У Ренцо вырвался тяжелый вздох, и он кивнул. Тогда это казалось ему единственным здравым разрешением ситуации. Говорить с ней он опасался, потому что мог сдаться и вернуть ее, пусть и на одну ночь. Она ушла, а легко забыть ее не получилось, как он рассчитывал, хотя она и подорвала его доверие к ней. Даже когда он думал о пропавших бриллиантах, о том, что она впустила в его дом вора, все это не стерло ее облик из сознания. Он спрашивал себя – и не один раз, – не совершил ли он огромную ошибку и не стоило ли дать ей еще шанс. Но самолюбие и привычка плохо думать о женщинах останавливали его. Пятьдесят процентов отношений не бывают постоянными, так что зачем стремиться к связи, которая с самого начала была связью неравных партнеров? И тем не менее Дарси не выходила у него из головы, как бы напряженно он ни работал и сколько бы ни разъезжал по свету.
– Признаю свою вину, – сказал он.
– И ты велел своей секретарше не соединять меня с тобой.
– Она, несомненно, соединила бы, если бы знала о причине, по которой ты звонила. Почему, черт возьми, ты ей этого не сказала?
– Ты в своем уме? Ты так представляешь себе женщин, Ренцо? Чтобы они просили, умоляли тебя, унижались перед тобой? Мне надо было сказать: «Да, я знаю, что он не хочет говорить со мной, но не могли бы вы сказать ему, что я беременна от него?» Или мне следовало вертеться около здания, где находится твой офис, и ждать, когда ты уйдешь с работы, схватить тебя за рукав и сообщить тебе новости прямо на деловой лондонской улице? Или я должна была продать в газеты интересную историю о том, что мой бойфренд-миллионер не признает отцовства?
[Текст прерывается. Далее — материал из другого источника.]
Lemma step_clocked s q out s' : step s q out s' -> clocked (st_live s) -> clocked (st_live s').
Proof.
  intros Hs Hc. destruct Hs.
  - pose proof (suspend_for_automatic_cases recency current meta resume0 now1 now2 alive delivered s) as Ha.
    rewrite H in Ha. destruct Ha as [_ Ha]. destruct (_ && _).
    + destruct Ha as (_ & _ & ->). split; [cbn; lia|done].
    + by destruct Ha as [-> _].
  - destruct (suspend_cases _ _ _ _ _ _ _ _ _ H) as [_ [-> |(_ & _ & Hne & ->)]]; [done|].
    apply clocked_set_origin_started. destruct origin; [done|by split|]. split; [lia|done].
  - destruct (resume_cases _ _ _ _ _ _ _ _ _ H) as (s1 & H1 & H2). eapply resumed_clocked, touched_clocked; eauto.
  - destruct (focus_cases _ _ _ _ _ _ _ _ _ H) as (s1 & H1 & H2). eapply resumed_clocked, touched_clocked; eauto.
  - destruct (write_cases _ _ _ _ _ _ _ _ _ _ _ H) as (s1 & out1 & H1 & H2 & _).
    eapply resumed_clocked, touched_clocked; eauto.
  - pose proof (report_cases _ _ _ _ _ _ _ _ H0) as Hr. cbn zeta in Hr.
    unfold clocked in *. destruct (_ && _); [|by destruct Hr as [-> _]].
    destruct (state =? "suspended")%string.
    + assert (Hp : (match lv_origin (st_live s) with O_None => O_Manual | o => o end = O_Pressure) <-> lv_started_ms (st_live s) <> 0%Z).
      { destruct (lv_origin (st_live s)); try done. split; [done|]. intros ?%Hc. done. }
      destruct (lv_pending_resume (st_live s)); [destruct Hr as [[-> _]|[-> _]]|destruct Hr as [-> _]]; done.
    + destruct (_ || _); destruct Hr as [-> _]; [by split|done].
  - done.
  - done.
  - done.
Qed.

Lemma steps_clocked s qs outs s' : steps s qs outs s' -> clocked (st_live s) -> clocked (st_live s').
Proof. induction 1 as [|s q out s1 qs outs s2 H _ IH]; [done|]. intros Hc. eapply IH, step_clocked; eauto. Qed.

(** A session as the daemon starts it: fresh, or respawned with the suspension its
    predecessor had. *)
Inductive started : Live -> Prop :=
| started_fresh pid now : started (fresh pid now)
| started_suspended pid now origin n :
    origin <> O_None -> (origin = O_Pressure <-> n <> 0%Z) -> started (restored_suspended pid now origin n).

Lemma started_clocked l : started l -> clocked l.
Proof. by intros [pid now|pid now o n Ho Hn]. Qed.

Lemma opt_min_None a b : opt_min a b = None <-> a = None /\ b = None.
Proof. destruct a, b; simpl; naive_solver. Qed.

(** The guardian's view of suspensions in flight is exact.  After any operations,
    failed ones included, on sessions started fresh or respawned parked, a session
    has a parking time iff it is suspended automatically; so nothing is pending iff
    no session is automatically suspended without its supervisor having confirmed,
    and otherwise what is reported is the earliest of those times. *)
Theorem pending_since_exact (sessions : list Live)
    (Hruns : Forall (fun l => exists l0 fg0 qs outs fg, started l0 /\ steps (mk_st l0 fg0) qs outs (mk_st l fg)) sessions) :
  let pending l := lv_origin l = O_Pressure /\ lv_run_state l <> Some "suspended"%string in
  match pressure_suspend_pending_since sessions with
  | None => forall l, l ∈ sessions -> ~ pending l
  | Some t => (exists l, l ∈ sessions /\ pending l /\ lv_started_ms l = t)
              /\ forall l, l ∈ sessions -> pending l -> (t <= lv_started_ms l)%Z
  end.
Proof.
  assert (Hc : Forall clocked sessions).
  { eapply Forall_impl; [exact Hruns|]. intros l (l0 & fg0 & qs & outs & fg & H1 & H2).
    apply (steps_clocked _ _ _ _ H2), started_clocked, H1. }
  clear Hruns. intros pending. induction sessions as [|l sessions IH]; simpl; [by intros l Hl%not_elem_of_nil|].
  apply Forall_cons in Hc as [Hl Hc]. specialize (IH Hc).
  assert (Hp : bool_decide (lv_origin l = O_Pressure) && negb (is_state l "suspended") && negb (lv_started_ms l =? 0)%Z = true
               <-> pending l).
  { unfold is_state, pending. rewrite !andb_true_iff, bool_decide_eq_true, !negb_true_iff, bool_decide_eq_false, Z.eqb_neq.
    unfold clocked in Hl. tauto. }
  destruct (_ && _) eqn:Hb.
  - apply proj1 in Hp. specialize (Hp eq_refl). destruct (pressure_suspend_pending_since sessions) as [t|]; simpl.
    + destruct IH as [(l' & H1 & H2 & H3) H4]. split.
      * destruct (Z.min_spec (lv_started_ms l) t) as [[_ ->]|[_ ->]]; [exists l|exists l']; (split; [by (left || right)|done]).
      * intros k [->|Hk]%elem_of_cons Hkp; [lia|]. specialize (H4 k Hk Hkp). lia.
    + split; [exists l; split; [left|done]|]. intros k [->|Hk]%elem_of_cons Hkp; [lia|]. by apply IH in Hkp.
  - assert (Hn : ~ pending l) by (intros H; apply Hp in H; congruence).
    destruct (pressure_suspend_pending_since sessions) as [t|].
    + destruct IH as [(l' & H1 & H2 & H3) H4]. split; [exists l'; split; [by right|done]|].
      intros k [->|Hk]%elem_of_cons Hkp; [done|]. by apply H4.
    + intros k [->|Hk]%elem_of_cons; [done|]. by apply IH.
Qed.

(** ** A suspension by hand *)

(** Requests that may end one: a resume by hand, and the reports that the agent could
    not be parked or is gone. *)
Definition ends_manual (q : request) : bool :=
  match q with
  | R_resume Manual => true
  | R_report state _ _ => (state =? "suspend-failed")%string || (state =? "shell-fallback")%string
  | _ => false
  end.

Definition parked_by_hand (l : Live) : Prop := lv_origin l = O_Manual /\ lv_pending_resume l = false.

(** Neither a wake-up nor input. *)
Definition undisturbed (out : list effect) : Prop := Forall (eq Sigusr1) out.

Lemma resumed_manual cause s1 s' out :
  cause = Focus -> parked_by_hand (st_live s1) -> resumed cause s1 s' out -> s' = s1 /\ out = [].
Proof. intros -> [Ho _] [H|[He _]]; [done|]. simpl in He. congruence. Qed.

Lemma touched_parked s s1 : touched s s1 -> parked_by_hand (st_live s) -> parked_by_hand (st_live s1).
Proof. intros (H1 & _ & H2 & _)%touched_flags. unfold parked_by_hand. by rewrite H1, H2. Qed.

Lemma step_parked s q out s' :
  step s q out s' -> ends_manual q = false -> parked_by_hand (st_live s) -> parked_by_hand (st_live s') /\ undisturbed out.
Proof.
  intros Hs Hq Hp. assert (Hnil : undisturbed []) by constructor. destruct Hs.
  - pose proof (suspend_for_automatic_cases recency current meta resume0 now1 now2 alive delivered s) as Ha.
    rewrite H in Ha. destruct Ha as [_ Ha]. destruct (_ && _) eqn:Hb; [|by destruct Ha as [-> ->]].
    unfold may_park in Hb. rewrite !andb_true_iff, bool_decide_eq_true in Hb. assert (Ho : lv_origin (st_live s) = O_None) by tauto. destruct Hp as [Hm _]. congruence.
  - destruct (suspend_cases _ _ _ _ _ _ _ _ _ H) as [Hout [-> |(_ & Hne & _ & ->)]]; [done|]. by destruct Hp.
  - destruct cause; [done|]. destruct (resume_cases _ _ _ _ _ _ _ _ _ H) as (s1 & H1 & H2).
    apply resumed_manual in H2 as [-> ->]; [|done|by eapply touched_parked]. split; [by eapply touched_parked|done].
  - destruct (focus_cases _ _ _ _ _ _ _ _ _ H) as (s1 & H1 & H2).
    apply resumed_manual in H2 as [-> ->]; [|done|by eapply touched_parked]. split; [by eapply touched_parked|done].
  - destruct (write_cases _ _ _ _ _ _ _ _ _ _ _ H) as (s1 & out1 & H1 & H2 & H3).
    apply resumed_manual in H2 as [-> ->]; [|done|by eapply touched_parked].
    pose proof (touched_parked _ _ H1 Hp) as Hp1. split; [done|].
    destruct H3 as [-> |[_ Hn]]; [done|]. by destruct Hp1.
  - pose proof (report_cases _ _ _ _ _ _ _ _ H0) as Hr. cbn zeta in Hr. simpl in Hq.
    apply orb_false_iff in Hq as [Hq1 Hq2]. rewrite Hq1, Hq2 in Hr. simpl in Hr. destruct Hp as [Ho Hpd].
    destruct (_ && _); [|by destruct Hr as [-> ->]]. rewrite Hpd, Ho in Hr.
    destruct (state =? "suspended")%string; by destruct Hr as [-> ->].
  - done.
  - done.
  - done.
Qed.

(** C15. What is parked by hand stays parked.  From a manual suspension with no resume
    queued, whatever focus, input, automatic suspensions, reports, exits and
    failures follow, as long as nobody resumes by hand and the supervisor does not
    report failure, the session stays suspended by hand, is sent no wake-up and no
    input reaches it. *)
Theorem manual_suspension_holds (s : St) (qs : list request) (outs : list effect) (s' : St)
    (Hparked : parked_by_hand (st_live s)) (Hrun : steps s qs outs s')
    (Hnone : Forall (fun q => ends_manual q = false) qs) :
  parked_by_hand (st_live s') /\ undisturbed outs.
Proof.
  revert Hparked Hnone. induction Hrun as [s|s q out s1 qs outs s2 Hs _ IH]; intros Hp Hn; [split; [done|constructor]|].
  apply Forall_cons in Hn as [Hq Hn]. destruct (step_parked _ _ _ _ Hs Hq Hp) as [H1 H2].
  destruct (IH H1 Hn) as [H3 H4]. split; [done|]. by apply Forall_app.
Qed.

(** *** A queued resume outlives it *)
Definition agent_meta : SessionMeta := mk_meta "agent" "/" Claude 0 None false false None 1.

(** A focus that came while the agent was being parked automatically undoes a later
    suspension by hand.  The focus is queued; the user's suspend then succeeds; and
    when the supervisor confirms the parking, the queued resume fires: the agent is
    woken and no longer suspended, although suspending was the last request. *)
Theorem queued_focus_undoes_manual (l : Live) (fg pid now1 now2 seq : Z)
    (Hpid : lv_pid l = Some pid) (Halive : lv_exited l = false) (Hstate : lv_run_state l = Some "claude"%string)
    (Horigin : lv_origin l = O_Pressure) (Hseq : (lv_run_state_seq l < seq)%Z) (Hpos : (0 < seq)%Z) :
  let meta := Ok (Some agent_meta) in
  exists s1 s2 s3,
    focus_session true now1 meta meta true (mk_st l fg) = (Ok true, s1, [])
    /\ suspend O_Manual true meta now2 true s1 = (Ok tt, s2, [Sigusr1]) /\ lv_origin (st_live s2) = O_Manual
    /\ set_run_state_report "suspended" seq meta true s2 = (Ok true, s3, [Sigusr2])
    /\ lv_origin (st_live s3) = O_None.
Proof.
  destruct l as [pid' ex rs sq o lu lo st rd pd]. cbn in *. subst.
  exists (mk_st (mk_live (Some pid) false (Some "claude"%string) sq O_Pressure (Z.max now1 1) lo st rd true) 1),
    (mk_st (mk_live (Some pid) false (Some "claude"%string) sq O_Manual (Z.max now1 1) lo 0 rd true) 1),
    (mk_st (mk_live (Some pid) false (Some "suspended"%string) seq O_None (Z.max now1 1) lo 0 true false) 1).
  split; [|split; [|split; [|split]]].
  - unfold focus_session, ensure_current_session, set_foreground_locked, vanished, answer, sbind, live, modify, sret, bail,
      resume_locked, is_state, sbind, live, answer, modify, sret, bail. cbn. by rewrite orb_true_r.
  - unfold suspend, ensure_current_session, vanished, answer, sbind, live, modify, sret, bail, is_state, sattempt,
      suspend_supervisor, signal_supervisor, claim_suspend, sbind, live. reflexivity.
  - reflexivity.
  - unfold set_run_state_report, stale_report. cbn [lv_run_state_seq st_live].
    unfold sbind, live, modify, sret, bail, sattempt, resume_supervisor, signal_supervisor, sbind, live.
    change (valid_report "suspended") with true. cbn.
    rewrite (proj2 (Z.eqb_neq seq 0)), (proj2 (Z.ltb_lt 0 seq)), (proj2 (Z.leb_gt seq sq)) by lia. cbn. reflexivity.
  - reflexivity.
Qed.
– Дарси, – мягко прервал ее он, – я сожалел, что обвинил тебя в воровстве колье.
Она воинственно вскинула подбородок:
– Но не настолько сожалел, чтобы найти меня и сказать мне это раньше?
Он подумал о том, какая же она несгибаемая. У нее внутри твердый стержень, и это не вяжется с хрупкой внешностью.
– Я был поспешен в выводах, – медленно произнес он. – Я ошибся, потому что я очень оберегаю свое личное пространство. – Но и ее пространство он тоже оберегал, разве не так? Старомодный порыв прижать чужака к стене и вытрясти из него душу был. Интересно, что тот делал наедине с Дарси? – Дарси, этот разговор ни к чему не приведет, а тебе нельзя волноваться.